Canada's efforts will focus on strengthening health systems by increasing access to local health centres that are adequately equipped with trained health workers, improving the nutritional well-being of mothers and children, and reducing the burden of diseases that are the major causes of maternal and child mortality. Canada will also address identified urgent gaps in maternal, newborn, and child health care in Afghanistan, Haiti, and Bangladesh.
Canada fulfilled its G-20 commitments to replenish the African development fund, as announced by Prime Minister Harper in Seoul in November. Our government remains committed to Africa.
As I said, Canada doubled its aid to Africa to $2.1 billion a year. In fact, last year 45% of CIDA's total aid budget went to Africa. Africa received 62% of our total food aid, 55% of all of our agricultural support, and 51% of our multilateral aid. This year we witnessed the devastating effects of major natural disasters that have overwhelmed their governments and have targeted countries least equipped to reduce their impact, the largest being in Haiti and Pakistan.
Haiti has been the poorest country in the Americas, so in 2009 the international community assisted the Haitian government to develop a national poverty reduction plan. Then this past January it was struck by a devastating earthquake that virtually destroyed its capital; thousands died and thousands more were made homeless, and Haitians faced even greater hardship.
In response to the Haiti earthquake, CIDA promptly allocated $150 million in humanitarian assistance, and at the international donors conference on Haiti in New York last March, Canada committed $400 million over two years to support reconstruction efforts, in addition to CIDA's ongoing five-year commitment of $555 million in development.
Due to the extraordinary needs in Haiti, CIDA is seeking $40 million in supplementary appropriations. This summer, when devastating floods affected more than 20 million Pakistanis and damaged more than 2 million hectares of agricultural land, one of the largest humanitarian emergencies ever faced by the international community, Canadians responded once again with great generosity, donating $46.8 million to the Pakistan flood relief fund.
To date, our government has announced $52 million in support of needed humanitarian assistance and early recovery initiatives. CIDA's support is helping to provide food to 7 million people each month, clean drinking water to over 4.6 million, and basic heath care to at least 716,000 victims of the flood.

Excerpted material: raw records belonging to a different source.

(** C25: What a verified archive releases is what was verified: a whole read is
    within the caller's limit and is the content whose size, CRC-32 and
    SHA-256 are the member's recorded evidence, and a bounded read of the same
    member is its prefix, or SHA-256 collides; this whether the member was
    kept during verification or is read again, and whatever the source
    returns. *)
Theorem reads_release_evidence `{SHA : !Sha256, CRC : !Crc32, INF : !Inflate, AL : !Allocator} a path max_bytes cap whole prefix :
  reads_ok a -> 0 <= cap ->
  read_member a path max_bytes = Some (Ok whole) ->
  read_member_prefix a path cap = Some (Ok prefix) ->
  Z.of_nat (length whole) <= max_bytes
  /\ (exists m, m ∈ members (va_ir a) /\ canonical_path m = path /\ evidence_of m whole)
  /\ (prefix = take (Z.to_nat cap) whole \/ collision).
Proof.
  intros Ha Hcap Hw Hp. apply read_member_sound in Hw as [Hl (m & Hm & Hpath & He)]; [|done].
  apply read_prefix_sound in Hp as (m' & bytes & Hm' & Hpath' & He' & ->); [|done..].
  assert (m' = m) as -> by (eapply (nodup_lookup canonical_path); [apply Ha|done..|congruence]).
  split; [done|]. split; [by exists m|]. destruct He as (_ & _ & _ & He), He' as (_ & _ & _ & He').
  rewrite He in He'. injection He' as Hsha.
  destruct (digest_inj whole bytes Hsha) as [->|]; [by left|by right].
Qed.

(** *** Witnesses *)

Definition kept_member (path : string) : IrMember :=
  with_verification (example_member path 0) (Some 6) (Some 6) (Some example_sha) Verified.
Definition kept_archive : VerifiedArchive :=
  new_archive (from_original payload_snapshot) (example_archive [kept_member "a"; kept_member "b"])
    [stored_plan; stored_plan] open_budget [(lit "a", Retained (lit "stored"))].
(* ===== verification/Composite.v ===== *)
(** * The checks of a ready archive ([apply.rs])

    Right before anything is verified or written, the operation checks again
    that the plan it holds is about the source it holds: identities, payload
    plans, formats, and for a wrapped archive the transformation record, the
    wrapper's audit, the inner audit and the wrapper's own checksum over the
    derived bytes. *)

From S2P Require Import Prelude Utf8 Paths Findings Snapshot Streams Transforms Ir ByteFields Evidence Crc Covering CoveringGnu CoveringPax Verification WrapperAudit Retention.
Local Open Scope Z_scope.
Local Open Scope rust_scope.

(** [twox_hash::XxHash64] with seed zero, over everything it was fed. *)
Class XxHash64 : Type := xxhash64 : list byte -> Z.

(** ** The check of an XZ block ([check_matches] of [xz.rs]) *)

Definition CHECK_CRC32 : Z := 1.
Definition CHECK_CRC64 : Z := 4.
Definition CHECK_SHA256 : Z := 10.
Definition check_matches `{!Sha256, !Crc32} (check_id : Z) (bytes expected : list byte) : bool :=
  if check_id =? CHECK_CRC32 then bool_decide (expected = le_bytes 4 (crc32 bytes))
  else if check_id =? CHECK_CRC64 then bool_decide (expected = le_bytes 8 (crc64_finalize (crc64_update crc64_new bytes)))
  else if check_id =? CHECK_SHA256 then bool_decide (expected = sha256 bytes)
  else false.

Definition ready_inconsistent (detail : string) : Finding := error CoveringInconsistent detail.

Section Ready.
Context `{!Sha256, !Crc32, !XxHash64, !Allocator}.

(** ** Wrapped archives *)

(** What the four audits check before the wrapper's own audit: two domains,
    one record, and that the record binds them.  [wrapper] is the length and
    digest the wrapper's evidence claims for the derived domain. *)
Definition composite_binding (name : string) (profile : TransformProfile) (snapshots : SnapshotSet)
    (transforms : TransformGraph) (wrapper : option (Z * str)) : exec SourceSnapshot Finding :=
  let shape := ready_inconsistent (name +++ "-wrapped TAR requires exactly two snapshots and one valid transform") in
  reject! negb (set_len snapshots =? 2)%nat || negb (length transforms =? 1)%nat with shape ;;
  match graph_validates transforms snapshots with
  | None => None
  | Some false => Some (Err shape)
  | Some true =>
      let original := original snapshots in
      let* derived := ok_or (domain snapshots FIRST_DERIVED)
        (ready_inconsistent (name +++ "-derived TAR snapshot is absent")) in
      let* (output_len, output_sha256) := ok_or wrapper
        (ready_inconsistent (name +++ "-wrapped TAR has no wrapper evidence")) in
      match transforms with
      | [] => None
      | record :: _ =>
          let* original_sha256 := ok_or (digest_sha256 (digest original))
            (ready_inconsistent ("original " +++ name +++ " snapshot digest is unavailable")) in
          reject! negb (bool_decide (tr_profile record = profile))
                  || negb (bool_decide (tr_input record = original_range (mkrange 0 (src_len original))))
                  || negb (bool_decide (tr_input_sha256 record = original_sha256))
                  || negb (tr_output_domain record =? FIRST_DERIVED)
                  || negb (tr_output_len record =? src_len derived)
                  || negb (tr_output_len record =? output_len)
                  || negb (bool_decide (digest_sha256 (digest derived) = Some (tr_output_sha256 record)))
                  || negb (bool_decide (tr_output_sha256 record = output_sha256))
            with ready_inconsistent (name +++ " transform graph does not exactly bind the outer and derived snapshots") ;;
          Some (Ok derived)
      end
  end.

(** The loop that feeds the derived bytes to a checksum. *)
Definition feed_step (name : string) (derived : SourceSnapshot) (st : RangeReader * list byte) :
    exec (control (RangeReader * list byte) (list byte)) Finding :=
  let '(r, read) := range_reader_read derived st.1 65536 in
  match read with
  | Err e =>
      Some (Err (default (ready_inconsistent ("could not audit " +++ name +++ "-derived TAR integrity: "
                   +++ fmt_io_error e)) (finding_from_io e)))
  | Ok [] => Some (Ok (Return st.2))
  | Ok chunk => Some (Ok (Continue (r, st.2 ++ chunk)))
  end.
Definition derived_bytes (name : string) (derived : SourceSnapshot) : exec (list byte) Finding :=
  let* r := reader derived 0 (src_len derived) in
  run_loop (feed_step name derived) (S (S (Z.to_nat (src_len derived)))) (r, []).

Definition audit_tar_gzip_composite (snapshots : SnapshotSet) (transforms : TransformGraph) (ir : ArchiveIR) :
    exec unit Finding :=
  let! derived := composite_binding "gzip" GzipRfc1952SingleMemberV1 snapshots transforms
    (option_map (fun w => (gz_derived_output_len w, gz_derived_output_sha256 w)) (gzip_evidence ir)) in
  match gzip_evidence ir with
  | None => None
  | Some wrapper =>
      let! _ := audit_gzip_wrapper_covering (original snapshots) wrapper in
      let! _ :=
        match format ir with
        | TarGzipUstar => audit_tar_covering derived ir
        | FormatTarGzipPax => audit_tar_pax_covering derived ir
        | FormatTarGzipGnuLongName => audit_tar_gnu_longname_covering derived ir
        | _ => Some (Err (ready_inconsistent "composite gzip audit received a non-gzip archive format"))
        end in
      let! bytes := derived_bytes "gzip" derived in
      reject! negb (crc32 bytes =? gz_declared_crc32 wrapper)
              || negb (gz_declared_isize wrapper =? gzip_isize (src_len derived))
        with ready_inconsistent "gzip trailer integrity does not match the terminal derived TAR snapshot" ;;
      Some (Ok ())
  end.

Definition audit_tar_zstd_composite (snapshots : SnapshotSet) (transforms : TransformGraph) (ir : ArchiveIR) :
    exec unit Finding :=
  let! derived := composite_binding "zstd" ZstdRfc8878SingleFrameV1 snapshots transforms
    (option_map (fun w => (zs_derived_output_len w, zs_derived_output_sha256 w)) (zstd_evidence ir)) in
  match zstd_evidence ir with
  | None => None
  | Some wrapper =>
      let* _ := audit_zstd_wrapper_covering (original snapshots) wrapper in
      let! _ := audit_tar_covering derived ir in
      reject! from_option (fun declared => negb (declared =? src_len derived)) false (zs_frame_content_size wrapper)
        with ready_inconsistent "zstd frame content size does not match the terminal derived TAR snapshot" ;;
      match zs_declared_checksum wrapper with
      | Some declared =>
          let! bytes := derived_bytes "zstd" derived in
          reject! negb (Z.land (xxhash64 bytes) u32_max =? declared)
            with ready_inconsistent "zstd content checksum does not match the terminal derived TAR snapshot" ;;
          Some (Ok ())
      | None =>
          reject! zs_checksum_flag wrapper
            with ready_inconsistent "zstd checksum flag is set without a declared checksum" ;;
          Some (Ok ())
      end
  end.

(** The loop over the blocks: where the next one starts in the derived bytes. *)
Fixpoint audit_xz_checks (derived : SourceSnapshot) (check_id : Z) (cursor : Z) (blocks : list XzBlockEvidence) :
    result Z Finding :=
  match blocks with
  | [] => Ok cursor
  | block :: blocks =>
      let? decoded := read_vec derived cursor (xb_uncompressed_len block) in
      reject negb (check_matches check_id decoded (xb_check_value block))
        with ready_inconsistent "an xz block check does not match the terminal derived TAR snapshot" ;;
      let? cursor := ok_or (u64_checked_add cursor (xb_uncompressed_len block))
        (ready_inconsistent "xz block totals overflowed u64") in
      audit_xz_checks derived check_id cursor blocks
  end.
Definition audit_tar_xz_composite (snapshots : SnapshotSet) (transforms : TransformGraph) (ir : ArchiveIR) :
    exec unit Finding :=
  let! derived := composite_binding "xz" XzSingleStreamV1 snapshots transforms
    (option_map (fun w => (xz_derived_output_len w, xz_derived_output_sha256 w)) (xz_evidence ir)) in
  match xz_evidence ir with
  | None => None
  | Some wrapper =>
      let! _ := audit_xz_wrapper_covering (original snapshots) wrapper in
      let! _ := audit_tar_covering derived ir in
      let* cursor := audit_xz_checks derived (xz_check_id wrapper) 0 (xz_blocks wrapper) in
      reject! negb (cursor =? src_len derived)
        with ready_inconsistent "xz block totals do not cover the terminal derived TAR snapshot" ;;
      Some (Ok ())
  end.

(** The chunks of the single-block hash. *)
Definition bzip2_hash_step (derived : SourceSnapshot) (st : Z * Z) : exec (control (Z * Z) Z) Finding :=
  let '(cursor, value) := st in
  if negb (cursor <? src_len derived) then Some (Ok (Return value))
  else
    let step := Z.min (64 * 1024) (src_len derived - cursor) in
    let* chunk := read_vec derived cursor step in
    Some (Ok (Continue (cursor + step, bzip2_update value chunk))).
Definition audit_tar_bzip2_composite (snapshots : SnapshotSet) (transforms : TransformGraph) (ir : ArchiveIR) :
    exec unit Finding :=
  let! derived := composite_binding "bzip2" Bzip2SingleStreamV1 snapshots transforms
    (option_map (fun w => (bz_derived_output_len w, bz_derived_output_sha256 w)) (bzip2_evidence ir)) in
  match bzip2_evidence ir with
  | None => None
  | Some wrapper =>
      let! _ := audit_bzip2_wrapper_covering (original snapshots) wrapper in
      let! _ := audit_tar_covering derived ir in
      if (length (bz_block_crcs wrapper) =? 1)%nat then
        let! value := run_loop (bzip2_hash_step derived) (2 + Z.to_nat (src_len derived / (64 * 1024))) (0, bzip2_new) in
        reject! negb (bzip2_finalize value =? bz_combined_crc wrapper)
          with ready_inconsistent "the single bzip2 block CRC does not match the terminal derived TAR snapshot" ;;
        Some (Ok ())
      else Some (Ok ())
  end.

(** ** The ready archive *)

Definition validate_ready_source_identity (snapshots : SnapshotSet) (ir : ArchiveIR) (source : SourceDigest) :
    result unit Finding :=
  reject negb (bool_decide (source = digest (original snapshots)))
         || negb (bool_decide (source = source_digest ir))
    with ready_inconsistent "ready receipt source identity does not match the original snapshot and archive IR" ;;
  Ok ().

(** The arm of the raw formats. *)
Definition raw_topology (snapshots : SnapshotSet) (transforms : TransformGraph) : exec unit Finding :=
  match graph_validates transforms snapshots with
  | None => None
  | Some valid =>
      reject! negb valid || negb (set_len snapshots =? 1)%nat || negb (length transforms =? 0)%nat
        with ready_inconsistent "raw archive unexpectedly contains a derived transform graph" ;;
      Some (Ok ())
  end.

(** [validate_ready_archive]; the authority it returns is that it passed. *)
Definition validate_ready_archive (snapshots : SnapshotSet) (transforms : TransformGraph) (ir : ArchiveIR)
    (payloads : list PayloadPlan) : exec unit Finding :=
  reject! negb (bool_decide (source_digest ir = digest (original snapshots)))
    with ready_inconsistent "archive IR source identity does not match the original snapshot" ;;
  reject! negb (length payloads =? length (members ir))%nat
          || existsb (fun pm => negb (matches_member pm.1 pm.2)) (combine payloads (members ir))
    with ready_inconsistent "ready payload plan disagrees with archive evidence" ;;
  reject! existsb (fun m => negb (bool_decide (member_format m = format ir))) (members ir)
    with ready_inconsistent "member evidence variant does not match the archive format" ;;
  match format ir with
  | FormatZip32 | FormatZip64 | TarUstar | FormatTarPax | FormatTarGnuLongName =>
      raw_topology snapshots transforms
  | TarGzipUstar | FormatTarGzipPax | FormatTarGzipGnuLongName =>
      audit_tar_gzip_composite snapshots transforms ir
  | TarZstdUstar => audit_tar_zstd_composite snapshots transforms ir
  | TarXzUstar => audit_tar_xz_composite snapshots transforms ir
  | TarBzip2Ustar => audit_tar_bzip2_composite snapshots transforms ir
  | SevenZCopy =>
      let! _ := raw_topology snapshots transforms in
      Some (audit_sevenz_covering (original snapshots) ir)
  end.
End Ready.

Definition format_is_transform_wrapped (f : ArchiveFormat) : bool :=
  match f with
  | TarGzipUstar | FormatTarGzipPax | FormatTarGzipGnuLongName | TarZstdUstar | TarXzUstar | TarBzip2Ustar => true
  | _ => false
  end.

(** The loop that collects the canonical paths: whether one comes twice. *)
Fixpoint repeats_path (ms : list IrMember) (index : nat) (by_path : BTreeMap nat) : bool :=
  match ms with
  | [] => false
  | m :: ms =>
      contains_key by_path (canonical_path m)
      || repeats_path ms (S index) (btree_insert (canonical_path m) index by_path)
  end.
Definition validate_verified_archive_authority (ir : ArchiveIR) : result unit Finding :=
  reject existsb (fun m => negb (is_verified m)) (members ir)
    with ready_inconsistent "verified archive authority contains an unverified member" ;;
  reject repeats_path (members ir) 0 []
    with ready_inconsistent "verified archive authority contains duplicate canonical paths" ;;
  Ok ().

In August, CIDA sought access to the government's crisis pool for $16.5 million because of the scale of this crisis, and this is also included in supplementary estimates (B). In Kandahar province, 26 schools have been constructed and another 24 are currently under construction. Another example of our work in Afghanistan is that 23,500 Kandaharis have received literacy training and 5,900 have completed vocational training.
The rehabilitation of the Dahla dam is proceeding well, with 137,500 cubic metres of silt now removed, providing 5,300 hectares of irrigated land for farmers. Over 7.2 million children have received, and continue to receive, polio vaccinations. Over 275,000 tonnes of food have been provided to 9 million Afghans in need; 3,800 Kandaharis have received microfinancing loans; and 66% of all Afghans have access to primary health services within a two-hour walk from their homes, rising from a foundation of only 9%.

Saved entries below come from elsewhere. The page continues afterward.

(* ===== verification/Profiles.v ===== *)
(** * Interpretation profiles and the representations they name ([ir.rs], [apply.rs])

    One profile names one closed container language.  An operation selects one;
    its identifier and the digest of its document are in the archive
    representation and in the identities of every outcome.  The documents
    themselves are constant data printed by serde: their text is a parameter. *)

From S2P Require Import Prelude Utf8 Findings Snapshot Ir Evidence Identity Policy Receipt.
Local Open Scope Z_scope.

(** ** The profiles *)

Inductive TarInterpretationProfile : Type := UstarPortableV1.
Inductive TarPaxInterpretationProfile : Type := PaxPortableV1.
Inductive TarGnuLongNameInterpretationProfile : Type := GnuLongNamePortableV1.
Inductive TarGzipInterpretationProfile : Type :=
  | GzipUstarPortableV1 | GzipPaxPortableV1 | GzipGnuLongNamePortableV1.
Inductive TarZstdInterpretationProfile : Type := ZstdUstarPortableV1.
Inductive TarXzInterpretationProfile : Type := XzUstarPortableV1.
Inductive TarBzip2InterpretationProfile : Type := Bzip2UstarPortableV1.
Inductive SevenZInterpretationProfile : Type := CopyPortableV1.

(** The methods every profile has: [id], [archive_format] and the format the
    policy must list. *)
Class Interpretation (P : Type) : Type := {
  interpretation_id : P -> string;
  archive_format : P -> ArchiveFormat;
  policy_format : P -> string
}.

#[export] Instance zip_interpretation : Interpretation ZipInterpretationProfile :=
  {| interpretation_id := profile_id;
     archive_format p := match p with Zip64StrictAsciiV1 => FormatZip64 | _ => FormatZip32 end;
     policy_format p := match p with Zip64StrictAsciiV1 => POLICY_FORMAT_ZIP64 | _ => POLICY_FORMAT_ZIP end |}.
#[export] Instance tar_interpretation : Interpretation TarInterpretationProfile :=
  {| interpretation_id _ := "sealr.profile.tar.ustar-portable.v1"%string;
     archive_format _ := TarUstar; policy_format _ := POLICY_FORMAT_TAR_USTAR |}.
#[export] Instance tar_pax_interpretation : Interpretation TarPaxInterpretationProfile :=
  {| interpretation_id _ := "sealr.profile.tar.pax-portable.v1"%string;
     archive_format _ := FormatTarPax; policy_format _ := POLICY_FORMAT_TAR_PAX |}.
#[export] Instance tar_gnu_longname_interpretation : Interpretation TarGnuLongNameInterpretationProfile :=
  {| interpretation_id _ := "sealr.profile.tar.gnu-longname-portable.v1"%string;
     archive_format _ := FormatTarGnuLongName; policy_format _ := POLICY_FORMAT_TAR_GNU_LONGNAME |}.
#[export] Instance tar_gzip_interpretation : Interpretation TarGzipInterpretationProfile :=
  {| interpretation_id p :=
       match p with
       | GzipUstarPortableV1 => "sealr.profile.tar-gzip.ustar-portable.v1"
       | GzipPaxPortableV1 => "sealr.profile.tar-gzip.pax-portable.v1"
       | GzipGnuLongNamePortableV1 => "sealr.profile.tar-gzip.gnu-longname-portable.v1"
       end%string;
     archive_format p :=
       match p with
       | GzipUstarPortableV1 => TarGzipUstar
       | GzipPaxPortableV1 => FormatTarGzipPax
       | GzipGnuLongNamePortableV1 => FormatTarGzipGnuLongName
       end;
     policy_format p :=
       match p with
       | GzipUstarPortableV1 => POLICY_FORMAT_TAR_GZIP_USTAR
       | GzipPaxPortableV1 => POLICY_FORMAT_TAR_GZIP_PAX
       | GzipGnuLongNamePortableV1 => POLICY_FORMAT_TAR_GZIP_GNU_LONGNAME
       end |}.
#[export] Instance tar_zstd_interpretation : Interpretation TarZstdInterpretationProfile :=
  {| interpretation_id _ := "sealr.profile.tar-zstd.ustar-portable.v1"%string;
     archive_format _ := TarZstdUstar; policy_format _ := POLICY_FORMAT_TAR_ZSTD_USTAR |}.
#[export] Instance tar_xz_interpretation : Interpretation TarXzInterpretationProfile :=
  {| interpretation_id _ := "sealr.profile.tar-xz.ustar-portable.v1"%string;
     archive_format _ := TarXzUstar; policy_format _ := POLICY_FORMAT_TAR_XZ_USTAR |}.
#[export] Instance tar_bzip2_interpretation : Interpretation TarBzip2InterpretationProfile :=
  {| interpretation_id _ := "sealr.profile.tar-bzip2.ustar-portable.v1"%string;
     archive_format _ := TarBzip2Ustar; policy_format _ := POLICY_FORMAT_TAR_BZIP2_USTAR |}.
#[export] Instance sevenz_interpretation : Interpretation SevenZInterpretationProfile :=
  {| interpretation_id _ := "sealr.profile.7z.copy-portable.v1"%string;
     archive_format _ := SevenZCopy; policy_format _ := POLICY_FORMAT_SEVENZ_COPY |}.

(** The serde text of the document with an identifier. *)
Class ProfileDocuments : Type := profile_json : string -> list byte.

(** ** The selection of an operation *)

Inductive ArchiveSelection : Type :=
  | SelectZip (profile : ZipInterpretationProfile)
  | SelectTarUstar (profile : TarInterpretationProfile)
  | SelectTarGzip (profile : TarGzipInterpretationProfile)
  | SelectTarPax (profile : TarPaxInterpretationProfile)
  | SelectTarGnuLongName (profile : TarGnuLongNameInterpretationProfile)
  | SelectTarZstd (profile : TarZstdInterpretationProfile)
  | SelectTarXz (profile : TarXzInterpretationProfile)
  | SelectTarBzip2 (profile : TarBzip2InterpretationProfile)
  | SelectSevenZ (profile : SevenZInterpretationProfile).

(** [ArchiveSelection::default]. *)
Definition default_selection : ArchiveSelection := SelectZip StrictAsciiV1.
(** [ApplyOptions::archive_format]. *)
Definition selected_format (selection : ArchiveSelection) : ArchiveFormat :=
  match selection with
  | SelectZip p => archive_format p
  | SelectTarUstar p => archive_format p
  | SelectTarGzip p => archive_format p
  | SelectTarPax p => archive_format p
  | SelectTarGnuLongName p => archive_format p
  | SelectTarZstd p => archive_format p
  | SelectTarXz p => archive_format p
  | SelectTarBzip2 p => archive_format p
  | SelectSevenZ p => archive_format p
  end.
(** [ApplyOptions::interpretation_profile]. *)
Definition selected_zip (selection : ArchiveSelection) : ZipInterpretationProfile :=
  match selection with SelectZip p => p | _ => StrictAsciiV1 end.

Section Representations.
Context `{!Sha256, !ProfileDocuments}.
(** The profile's [digest]. *)
Definition interpretation_digest {P} `{!Interpretation P} (p : P) : str :=
  hex_sha256 (profile_json (interpretation_id p)).

(** [OutcomeIdentities::unavailable_for] and its siblings. *)
Definition unavailable_for {P} `{!Interpretation P} (source : SourceDigest) (p : P) : OutcomeIdentities :=
  unavailable_for_named source (interpretation_id p) (interpretation_digest p).
(** [without_source_for]. *)
Definition without_source_for {P} `{!Interpretation P} (p : P) : OutcomeIdentities :=
  unavailable_for DigestUnavailable p.

(** ** The constructors of [ArchiveIR] *)

Definition with_profile {P} `{!Interpretation P} (schema_ : string) (p : P) (source : SourceDigest)
    (evidence_ : ArchiveEvidence) (ms : list IrMember) : ArchiveIR :=
  {| schema := schema_; profile := interpretation_id p; profile_digest := interpretation_digest p;
     source_digest := source; evidence := evidence_; members := ms |}.

Definition with_covering (p : ZipInterpretationProfile) source covering ms : ArchiveIR :=
  with_profile "sealr.archive-ir.v1" p source (ArZip covering) ms.
Definition with_zip64 (p : ZipInterpretationProfile) source covering ms : ArchiveIR :=
  with_profile "sealr.archive-ir.zip64.v1" p source (ArZip64 covering) ms.
Definition with_tar (p : TarInterpretationProfile) source covering ms : ArchiveIR :=
  with_profile "sealr.archive-ir.tar-ustar.v1" p source (ArTar covering) ms.
Definition with_tar_gzip (p : TarGzipInterpretationProfile) source gzip tar ms : ArchiveIR :=
  with_profile "sealr.archive-ir.tar-gzip-ustar.v1" p source (ArTarGzip gzip tar) ms.
Definition with_tar_zstd (p : TarZstdInterpretationProfile) source zstd tar ms : ArchiveIR :=
  with_profile "sealr.archive-ir.tar-zstd-ustar.v1" p source (ArTarZstd zstd tar) ms.
Definition with_tar_xz (p : TarXzInterpretationProfile) source xz tar ms : ArchiveIR :=
  with_profile "sealr.archive-ir.tar-xz-ustar.v1" p source (ArTarXz xz tar) ms.
Definition with_tar_bzip2 (p : TarBzip2InterpretationProfile) source bzip2 tar ms : ArchiveIR :=
  with_profile "sealr.archive-ir.tar-bzip2-ustar.v1" p source (ArTarBzip2 bzip2 tar) ms.
Definition with_sevenz (p : SevenZInterpretationProfile) source sevenz ms : ArchiveIR :=
  with_profile "sealr.archive-ir.7z-copy.v1" p source (ArSevenZ sevenz) ms.
Definition with_tar_pax (p : TarPaxInterpretationProfile) source tar extensions ms : ArchiveIR :=
  with_profile "sealr.archive-ir.tar-pax.v1" p source
    (ArTarPax {| pa_tar := tar; pa_extensions := extensions |}) ms.
Definition with_tar_gnu_longname (p : TarGnuLongNameInterpretationProfile) source tar carriers ms : ArchiveIR :=
  with_profile "sealr.archive-ir.tar-gnu-longname.v1" p source
    (ArTarGnuLongName {| na_tar := tar; na_carriers := carriers |}) ms.
Definition with_tar_gzip_pax (p : TarGzipInterpretationProfile) source gzip tar extensions ms : ArchiveIR :=
  with_profile "sealr.archive-ir.tar-gzip-pax.v1" p source
    (ArTarGzipPax gzip {| pa_tar := tar; pa_extensions := extensions |}) ms.
Definition with_tar_gzip_gnu_longname (p : TarGzipInterpretationProfile) source gzip tar carriers ms : ArchiveIR :=
  with_profile "sealr.archive-ir.tar-gzip-gnu-longname.v1" p source
    (ArTarGzipGnuLongName gzip {| na_tar := tar; na_carriers := carriers |}) ms.
End Representations.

Under supplementary estimates (B), we are seeking needed funds to support Canada's ongoing work in Afghanistan.
Finally, there are a number of small transfers to cover a range of operational issues.
In conclusion, Mr. Chair, money from these votes will be used to maximize the impact and effectiveness of Canada's development assistance, and I would be happy to discuss any of the items listed with you in further detail.